Peterson shouted down, "What do you want us to do? You need somebody else down there?"
"No. I'm gonna leave her in the coat, I'm gonna hook the rope through this hole. Take her up easy."
He hooked it up, and Genevieve groaned, and Lucas shouted, "Easy."
And Genevieve went up into the light.
CHAPTER 35
Half-blind, his ears ringing with the blast of the shotgun, Mail crawled down the rows of corn, the field as dense as a rain forest. He couldn't see very well; he didn't really understand why, he just knew that one eye didn't seem to work. And every time his weight came down on his hand, pain shot through his abdomen.

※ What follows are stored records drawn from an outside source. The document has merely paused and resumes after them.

(** * MedOptix: the A/B analysis snippet and the dashboard's API service

    Two parts of the repository are embedded here.

    - [docs/ab_testing.md] documents the per-metric analysis with the Python
      function [analyze_metric], built on [numpy] and [scipy.stats].  Python
      floats and numpy's [float64] are IEEE 754 binary64 numbers, which is
      what Rocq's primitive [float] is, so the arithmetic is embedded
      operation for operation.
    - [client/medoptix-dashboard/src/api/apiService.js] is the dashboard's
      data layer: [async] functions over axios, a module-level
      [lastUpdateTimestamp], and mock data.  JavaScript numbers are binary64
      too. *)

From Stdlib Require Import ZArith List String DecimalString Bool Lia Uint63 Floats.
Import ListNotations.

#[local] Set Warnings "-inexact-float,-register-all".

(** ** Facts about binary64 arithmetic

    [SpecFloat] specifies each primitive operation on the inductive view
    [spec_float]; the lemmas below are read off those specifications. *)

Module FloatFacts.

Section Spec.
Variables prec emax : Z.

Lemma binary_round_aux_opp (s : bool) (m e : Z) (l : location) :
  SFopp (binary_round_aux prec emax s m e l)
  = binary_round_aux prec emax (negb s) m e l.
Proof.
  unfold binary_round_aux.
  destruct (shr_fexp prec emax m e l) as [mrs1 e1].
  destruct (shr_fexp prec emax _ e1 loc_Exact) as [mrs2 e2].
  destruct (shr_m mrs2); try reflexivity.
  destruct (Z.leb e2 (emax - prec)); reflexivity.
Qed.

Lemma binary_round_opp (s : bool) (m : positive) (e : Z) :
  SFopp (binary_round prec emax s m e) = binary_round prec emax (negb s) m e.
Proof.
  unfold binary_round.
  destruct (shl_align m e _) as [mz ez].
  apply binary_round_aux_opp.
Qed.

Lemma binary_normalize_opp (m e : Z) :
  m <> 0%Z ->
  binary_normalize prec emax (- m) e false
  = SFopp (binary_normalize prec emax m e false).
Proof.
  destruct m as [|p|p]; intros Hm; [congruence| |]; cbn [Z.opp binary_normalize];
    rewrite binary_round_opp; reflexivity.
Qed.

Lemma SFadd_comm (x y : spec_float) :
  SFadd prec emax x y = SFadd prec emax y x.
Proof.
  destruct x as [sx|sx| |sx mx ex], y as [sy|sy| |sy my ey];
    try reflexivity; try (destruct sx, sy; reflexivity).
  cbn [SFadd]. cbv zeta.
  rewrite (Z.min_comm ey ex).
  rewrite (Z.add_comm (cond_Zopp sy _)).
  reflexivity.
Qed.

(** Subtraction the other way round gives the opposite number, except that
    a difference that is exactly zero is [+0] both ways. *)
Lemma SFsub_swap (x y : spec_float) :
  SFsub prec emax y x = SFopp (SFsub prec emax x y)
  \/ (SFsub prec emax x y = S754_zero false
      /\ SFsub prec emax y x = S754_zero false).
Proof.
  destruct x as [sx|sx| |sx mx ex], y as [sy|sy| |sy my ey];
    try (left; reflexivity);
    try (destruct sx, sy; (left; reflexivity) || (right; split; reflexivity));
    try (destruct sx; left; reflexivity);
    try (destruct sy; left; reflexivity).
  cbn [SFsub]. cbv zeta.
  rewrite (Z.min_comm ey ex).
  set (ez := Z.min ex ey).
  set (a := cond_Zopp sx _).
  set (b := cond_Zopp sy _).
  destruct (Z.eq_dec (a - b) 0) as [H0|H0].
  - right. replace (b - a)%Z with 0%Z by lia. rewrite H0. split; reflexivity.
  - left. replace (b - a)%Z with (- (a - b))%Z by lia.
    apply binary_normalize_opp; assumption.
Qed.

Lemma SFdiv_opp_l (x y : spec_float) :
  SFdiv prec emax (SFopp x) y = SFopp (SFdiv prec emax x y).
Proof.
  destruct x as [sx|sx| |sx mx ex], y as [sy|sy| |sy my ey];
    try reflexivity; try (destruct sx, sy; reflexivity).
  cbn [SFopp SFdiv].
  destruct (SFdiv_core_binary prec emax (Z.pos mx) ex (Z.pos my) ey) as [[mz ez] lz].
  rewrite binary_round_aux_opp.
  destruct sx, sy; reflexivity.
Qed.

Lemma SFmul_opp_opp (x : spec_float) :
  SFmul prec emax (SFopp x) (SFopp x) = SFmul prec emax x x.
Proof.
  destruct x as [sx|sx| |sx mx ex]; try reflexivity;
    destruct sx; reflexivity.
Qed.

Lemma SFabs_opp (x : spec_float) : SFabs (SFopp x) = SFabs x.
Proof. destruct x; reflexivity. Qed.


(** A zero divided by anything is a zero or NaN. *)
Lemma SFdiv_zero_l (s : bool) (y : spec_float) :
  SFdiv prec emax (S754_zero s) y = S754_nan
  \/ exists s', SFdiv prec emax (S754_zero s) y = S754_zero s'.
Proof.
  destruct y as [sy|sy| |sy my ey]; cbn; eauto.
Qed.

Lemma SFcompare_refl (x : spec_float) :
  x <> S754_nan -> SFcompare x x = Some Eq.
Proof.
  destruct x as [sx|sx| |sx mx ex]; intros H; try congruence;
    try (destruct sx; reflexivity).
  cbn. rewrite Z.compare_refl.
  assert (Hm : Pos.compare_cont Eq mx mx = Eq) by apply Pos.compare_cont_refl.
  rewrite Hm. destruct sx; reflexivity.
Qed.


End Spec.

Local Open Scope float_scope.

(** The same facts on the primitive type. *)

Lemma add_comm (x y : float) : x + y = y + x.
Proof.
  apply Prim2SF_inj. rewrite !add_spec. apply SFadd_comm.
Qed.

Lemma sub_swap (x y : float) :
  y - x = - (x - y) \/ (x - y = 0 /\ y - x = 0).
Proof.
  destruct (SFsub_swap prec emax (Prim2SF x) (Prim2SF y)) as [H|[H1 H2]].
  - left. apply Prim2SF_inj. rewrite opp_spec, !sub_spec. exact H.
  - right. split; apply Prim2SF_inj; rewrite sub_spec; assumption.
Qed.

But part of his mind still worked: fifty feet into the field, he went hard to his right, got to his feet, and running in a crablike crouch, one hand carrying the shotgun, the other pressed flat against his stomach, he headed downhill toward the road. Any other direction would lead to an open field, but if he could somehow get across the road, there was another mile-long cornfield, coming up to a farmhouse. The farmhouse would have a car.
And a culvert crossed under the road.
It wasn't large-maybe not even big enough to take his shoulders-but he remembered seeing the rust-stained end of it sticking out into a small cattail swamp in the ditch. If he could make it that far.
He was breathing hard, and the pain was growing, beating at him with every step. He fell, caught at the cornstalks with his free hand, went down. He lay there for a moment, then turned, rocked up on his butt, looked down at his stomach, and saw the blood. Lifting his shirt, he found a hole two inches below his breast bone, and a cut; blood was bubbling out of the hole.
The whole sequence, from the time he'd opened the door of the cell, through the shooting in the yard, was a shattered pane of memories, flashes of this and that. But now he remembered Andi Manette coming into him, and the bite of pain as she stabbed him with something.
Jesus. She'd stabbed him.
Mail's face contorted, and his shoulders lifted and he shuddered, and he began to sob. The cops would kill him if they found him; Manette had stabbed him. He had nowhere to go.
He sat, weeping, for fifteen seconds, then forced it all back. If he could get out of the field, if he could get through the culvert, if he could get a car and just get away from these people, just for a while; if he could rest, if he could just close his eyes-he could come back for Manette.